The biggest US port was out of commission. The Port of Los Angeles, a gateway between the US west coast and the Pacific rim, was shut down due to a stubborn fire. Seven of the eight port terminals were re-opened as of 6pm local time on Tuesday.

US regulators investigated Pimco. The Securities and Exchange Commission is looking into whether the bond giant inflated the rate of returns for a fund aimed at small investors, according to the Wall Street Journal (paywall).

A Scotland spin-off that worked, sort of. The Royal Bank of Scotland, which is 80%-owned by the British government, floated 25% of its stake in Citizens Financial for $3 billion. But the partial IPO of the US retail and commercial bank didn’t go perfectly: shares sold for $21.50 per share, below the anticipated $23-$25 range.

Japan’s factory activity stabilized. The Markit/JMMA flash manufacturing purchasing managers’ index fell to 51.7 in September, from 52.4 in August, but factory output rose to its highest level in six months, suggesting possible confidence in the domestic economy hit by a sales tax rise earlier this year. Japan will analyze June-September data when deciding whether or not to raise the sales tax again, from 8% to 10%.

Samsung pulled back in Europe. The Korean tech giant will reportedly stop selling laptops and Chromebooks in the region, despite reports that the PC market is bouncing back. Separately, a Samsung executive promised that the company’s mobile business would rebound ”due to its strong fundamentals and technological prowess.”
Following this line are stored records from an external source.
(* ===== verification/ServerPayload.v ===== *)
(** * Generated payloads and responses of the server ([src/src/lib.rs], [src/src/payload.rs])

    The synthetic articles of the fixture server: the payload it repeats or
    encodes, the responses prebuilt at start-up, the responses built for a
    selected article or a message-id, and the configuration that holds them
    ([ServerConfig]).  yEnc encoding is the third-party crate [yenc], a
    parameter; a slice out of range panics, which is [None]. *)
From S2P Require Import Prelude Utf8 Decimal Memchr Args Terminator Kinds ResponseFrame.
From S2P Require Import ClientWire ServerResponses ServerIndex.

Local Open Scope Z_scope.
Local Open Scope rust_scope.

Module PayloadMode.
Inductive PayloadMode : Type := Yenc | Plain.
End PayloadMode.

(** ** Payloads *)

Definition BODY_LINE : bytes :=
  bstr "This is synthetic NNTP article payload for throughput and latency benchmarking\r\n".

(** [usize::div_ceil]. *)
Definition div_ceil (a b : nat) : nat := (a / b + if (a mod b =? 0)%nat then 0 else 1)%nat.

Definition repeat_bytes (copies : nat) (line : bytes) : bytes := concat (replicate copies line).

Definition append_repeated_payload_at_least (buffer line : bytes) (min_bytes : nat) : bytes :=
  if (length line =? 0)%nat then buffer
  else buffer ++ repeat_bytes (div_ceil min_bytes (length line)) line.

Definition repeated_payload_len_at_least (min_bytes : nat) : nat :=
  (div_ceil min_bytes (length BODY_LINE) * length BODY_LINE)%nat.

Definition build_repeated_payload (target_bytes : nat) : bytes :=
  append_repeated_payload_at_least [] BODY_LINE target_bytes.

(** *** The pseudo-random bytes of a yEnc payload: xorshift on 32 bits *)

Definition u32_shl (value : Z) (n : Z) : Z := Z.shiftl value n mod 4294967296.

Definition xorshift (random : Z) : Z :=
  let random := Z.lxor random (u32_shl random 13) in
  let random := Z.lxor random (Z.shiftr random 17) in
  Z.lxor random (u32_shl random 5).

(** [random.to_le_bytes()[0]]. *)
Definition low_byte (random : Z) : Z := Z.land random 255.

Fixpoint random_bytes (size : nat) (random : Z) : bytes :=
  match size with
  | O => []
  | S size => let random := xorshift random in low_byte random :: random_bytes size random
  end.

Definition RANDOM_SEED : Z := 0x7ac385d1.
Definition EMPTY_YENC_PAYLOAD : bytes :=
  bstr "=ybegin line=128 size=0 name=nntpbench.bin\r\n=yend size=0 crc32=00000000\r\n".
Definition YENC_NAME : bytes := lit "nntpbench.bin".

Section yenc.
(** [EncodeOptions::new().begin(b).end(e).encode_stream(input, _, length, name)]:
    what it writes. *)
Variable encode_stream : nat -> nat -> bytes -> nat -> bytes -> bytes.

Definition encode_yenc_payload (size : nat) : bytes :=
  if (size =? 0)%nat then EMPTY_YENC_PAYLOAD
  else encode_stream 1%nat size (random_bytes size RANDOM_SEED) size YENC_NAME.

Definition build_server_payload (mode : PayloadMode.PayloadMode) (size : nat) : bytes :=
  match mode with
  | PayloadMode.Plain => build_repeated_payload size
  | PayloadMode.Yenc => encode_yenc_payload size
  end.
End yenc.

(** ** Prebuilt responses *)

Record GeneratedResponse : Type := { gr_prefix : bytes; gr_target_bytes : nat }.

Definition total_len (self : GeneratedResponse) : nat :=
  let payload_bytes :=
    if (length (gr_prefix self) <? gr_target_bytes self)%nat then
      let missing := (gr_target_bytes self - length (gr_prefix self))%nat in
      (div_ceil missing (length BODY_LINE) * length BODY_LINE)%nat
    else 0%nat in
  (length (gr_prefix self) + payload_bytes + length DOT_TERMINATOR)%nat.

Definition build_generated_response (prefix : bytes) (target_bytes : nat) : bytes :=
  let buffer := prefix in
  let buffer :=
    if (length prefix <? target_bytes)%nat
    then append_repeated_payload_at_least buffer BODY_LINE (target_bytes - length prefix)
    else buffer in
  append_dot_terminator buffer.

Definition frame_prebuilt_payload (prefix payload : bytes) : bytes :=
  append_dot_terminator (prefix ++ payload).

(** [&payload[..n]]. *)
Definition slice_to (payload : bytes) (n : nat) : option bytes :=
  if (n <=? length payload)%nat then Some (take n payload) else None.

Definition prepared_payload_slice (mode : PayloadMode.PayloadMode) (payload : bytes)
    (target_bytes header_len : nat) : option bytes :=
  match mode with
  | PayloadMode.Yenc => Some payload
  | PayloadMode.Plain =>
      slice_to payload (repeated_payload_len_at_least (target_bytes - header_len))
  end.

(** ** The configuration *)

(** A path is its list of components. *)
Definition path : Type := list bytes.

(** The file system: opening a file gives what its reads will return, an empty
    read or the end of the list being the end of the file; [walk] is the tree
    [fs::read_dir] finds below a directory. *)
Record File : Type := { file_reads : list (result bytes IoError) }.

Class FileSystem : Type := {
  file_open : path -> result File IoError;
  walk : path -> result Node IoError;
}.

(** The arguments that shape responses; sockets, pools and limits are left out. *)
Record ServerArgs : Type := {
  sa_body_bytes : nat;
  sa_article_bytes : nat;
  sa_payload_mode : PayloadMode.PayloadMode;
  sa_article_dir : option path;
  sa_max_pipeline_depth : nat;
  sa_flush : bool;
  sa_pending_write_bytes : nat;
}.

Record ServerConfig : Type := {
  body_bytes : nat;
  article_bytes : nat;
  payload_mode : PayloadMode.PayloadMode;
  body_payload : bytes;
  body_response : bytes;
  article_response : bytes;
  article_payload : bytes;
  article_dir : option path;
  article_index : option ArticleStoreIndex;
  max_pipeline_depth : nat;
  flush_after_batch : bool;
  pending_write_bytes : nat;
}.

Section config.
Context `{Mc : !Memchr, Fs : !FileSystem}.
Variable find_end : bytes -> option nat.
Variable encode_stream : nat -> nat -> bytes -> nat -> bytes -> bytes.

(** An index that cannot be read is left out; [None] is a panic of its dates. *)
Definition build_config_index (root : option path) : option (option ArticleStoreIndex) :=
  match root with
  | None => Some None
  | Some root =>
      match walk root with
      | Ok tree => Some <$> build_index find_end tree
      | Err _ => Some None
      end
  end.

Definition from_bound_args (args : ServerArgs) : option ServerConfig :=
  let mode := sa_payload_mode args in
  let body_payload := build_server_payload encode_stream mode (sa_body_bytes args) in
  let article_payload := build_server_payload encode_stream mode (sa_article_bytes args) in
  let '(body_response, article_response) :=
    match mode with
    | PayloadMode.Plain =>
        (build_generated_response BODY_RESPONSE_PREFIX (sa_body_bytes args),
         build_generated_response ARTICLE_RESPONSE_PREFIX (sa_article_bytes args))
    | PayloadMode.Yenc =>
        (frame_prebuilt_payload BODY_RESPONSE_PREFIX body_payload,
         frame_prebuilt_payload ARTICLE_RESPONSE_PREFIX article_payload)
    end in
  index ← build_config_index (sa_article_dir args);
  Some {| body_bytes := sa_body_bytes args; article_bytes := sa_article_bytes args;
          payload_mode := mode; body_payload := body_payload; body_response := body_response;
          article_response := article_response; article_payload := article_payload;
          article_dir := sa_article_dir args; article_index := index;
          max_pipeline_depth := Nat.min (Nat.max (sa_max_pipeline_depth args) 1) 1024;
          flush_after_batch := sa_flush args;
          pending_write_bytes := Nat.max (sa_pending_write_bytes args) 1 |}.
End config.

Definition head_response : bytes := HEAD_RESPONSE.
Definition stat_response : bytes := STAT_RESPONSE.

Definition article_payload_for_header (self : ServerConfig) (header_len : nat) : option bytes :=
  prepared_payload_slice (payload_mode self) (article_payload self) (article_bytes self) header_len.

Definition body_payload_for_header (self : ServerConfig) (header_len : nat) : option bytes :=
  prepared_payload_slice (payload_mode self) (body_payload self) (body_bytes self) header_len.

(** ** Responses built for a command

    Each clears its buffer, so it is a function of its arguments. *)

Definition append_synthetic_article_headers (buffer message_id : bytes) : bytes :=
  buffer
    ++ bstr "Path: nntpbench.local!mock\r\nFrom: Bench User <bench@nntpbench.local>\r\nNewsgroups: alt.binaries.bench\r\nSubject: nntpbench synthetic article\r\nMessage-ID: "
    ++ message_id ++ bstr "\r\nDate: Fri, 15 May 2026 00:00:00 +0000\r\n".

(** The number of a response, or zero for a message-id, and the id. *)
Definition response_line (code : bytes) (article_id : Z) (message_id text : bytes) : bytes :=
  code ++ lit " " ++ print_decimal article_id ++ lit " " ++ message_id ++ text.

Definition append_article_response_header (buffer : bytes) (article_id : Z) (message_id : bytes)
    : bytes :=
  append_synthetic_article_headers
    (buffer ++ response_line (lit "220") article_id message_id (bstr " article follows\r\n"))
    message_id ++ CRLF.

Definition build_article_response_header_into (article_id : Z) (message_id : bytes) : bytes :=
  append_article_response_header [] article_id message_id.

Definition append_message_id_article_response_header (buffer message_id : bytes) : bytes :=
  let buffer := buffer ++ lit "220 0 " in
  let buffer := buffer ++ message_id in
  let buffer := buffer ++ bstr " article follows\r\n" in
  append_synthetic_article_headers buffer message_id ++ CRLF.

(** [write!(&mut message_id, "<article.{article_id}@nntpbench.local>")]: it fits
    the sixty-four bytes of its buffer. *)
Definition selected_message_id (article_id : Z) : bytes :=
  lit "<article." ++ print_decimal article_id ++ lit "@nntpbench.local>".

Definition build_article_response_into (article_id : Z) (message_id : bytes) (config : ServerConfig)
    : option bytes :=
  let buffer := build_article_response_header_into article_id message_id in
  payload ← article_payload_for_header config (length buffer);
  Some (append_dot_terminator (buffer ++ payload)).

Definition build_selected_article_response_into (article_id : Z) (config : ServerConfig)
    : option bytes :=
  build_article_response_into article_id (selected_message_id article_id) config.

Definition build_message_id_article_response_into (message_id : bytes) (config : ServerConfig)
    : option bytes :=
  build_article_response_into 0 message_id config.

Definition build_body_response_into (article_id : Z) (message_id : bytes) (config : ServerConfig)
    : option bytes :=
  let buffer := response_line (lit "222") article_id message_id (bstr " body follows\r\n") in
  payload ← body_payload_for_header config (length buffer);
  Some (append_dot_terminator (buffer ++ payload)).

Definition build_selected_body_response_into (article_id : Z) (config : ServerConfig) : option bytes :=
  build_body_response_into article_id (selected_message_id article_id) config.

Definition build_message_id_body_response_into (message_id : bytes) (config : ServerConfig)
    : option bytes :=
  build_body_response_into 0 message_id config.

Definition build_head_response_into (article_id : Z) (message_id : bytes) : bytes :=
  let buffer := response_line (lit "221") article_id message_id (bstr " article retrieved\r\n") in
  append_dot_terminator (append_synthetic_article_headers buffer message_id).

Definition build_selected_head_response_into (article_id : Z) : bytes :=
  build_head_response_into article_id (selected_message_id article_id).

Definition build_message_id_head_response_into (message_id : bytes) : bytes :=
  build_head_response_into 0 message_id.

Definition build_stat_response_into (article_id : Z) (message_id : bytes) : bytes :=
  response_line (lit "223") article_id message_id (bstr " article retrieved\r\n").

Definition build_selected_stat_response_into (article_id : Z) : bytes :=
  build_stat_response_into article_id (selected_message_id article_id).

Definition build_message_id_stat_response_into (message_id : bytes) : bytes :=
  build_stat_response_into 0 message_id.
Quartz obsession interlude

Max Nisen on how wildly high CEO pay has become. “In the US, the average CEO makes an estimated 354 times as much an average unskilled worker ($12,259,894 vs. $34,645). People all around the world are broadly unaware of how wide the pay gap is, and they are almost universally of the opinion that CEOs should be paid much, much less… According to the survey data, people in the US think that the ideal pay gap between an unskilled worker and a CEO is 6.9—or 50 times less than the real gap.” Read more here.

Matters of debate

The US should bomb the Islamic State’s oil installations. It would hit the extremist group where it hurts the most.

Threats against Emma Watson are an affront to all women. The actress is under attack for her gender equality campaign.

Sweden is no longer a role model. Economic inequality is growing, the left is losing popularity, and benefits are being cut.

Climate change refugees should be given asylum. Countries that that buy and sell fossil fuels owe new homes to people driven from theirs.

The German economic powerhouse is a myth. The country isn’t driving growth in the euro zone, and is spreading economic instability.

Surprising discoveries

“Mohammed” is the most popular baby name in Israel. The government was forced to backtrack after initially releasing a list with only Hebrew names.

London is the world’s most expensive city, displacing Hong Kong as the costliest place to both live and work in due to rising rents and the strong pound.

San Francisco redefines business casual. Say hello to the “Suitsy“, a one-piece garment that tries hard to look like a typical suit.

A restauranteur in China put opium in his noodles. He was caught when police drug-tested one of his patrons.

A new species of mushroom has been discovered. Not in an untouched jungle or on on an unexplored mountain, but in a London supermarket.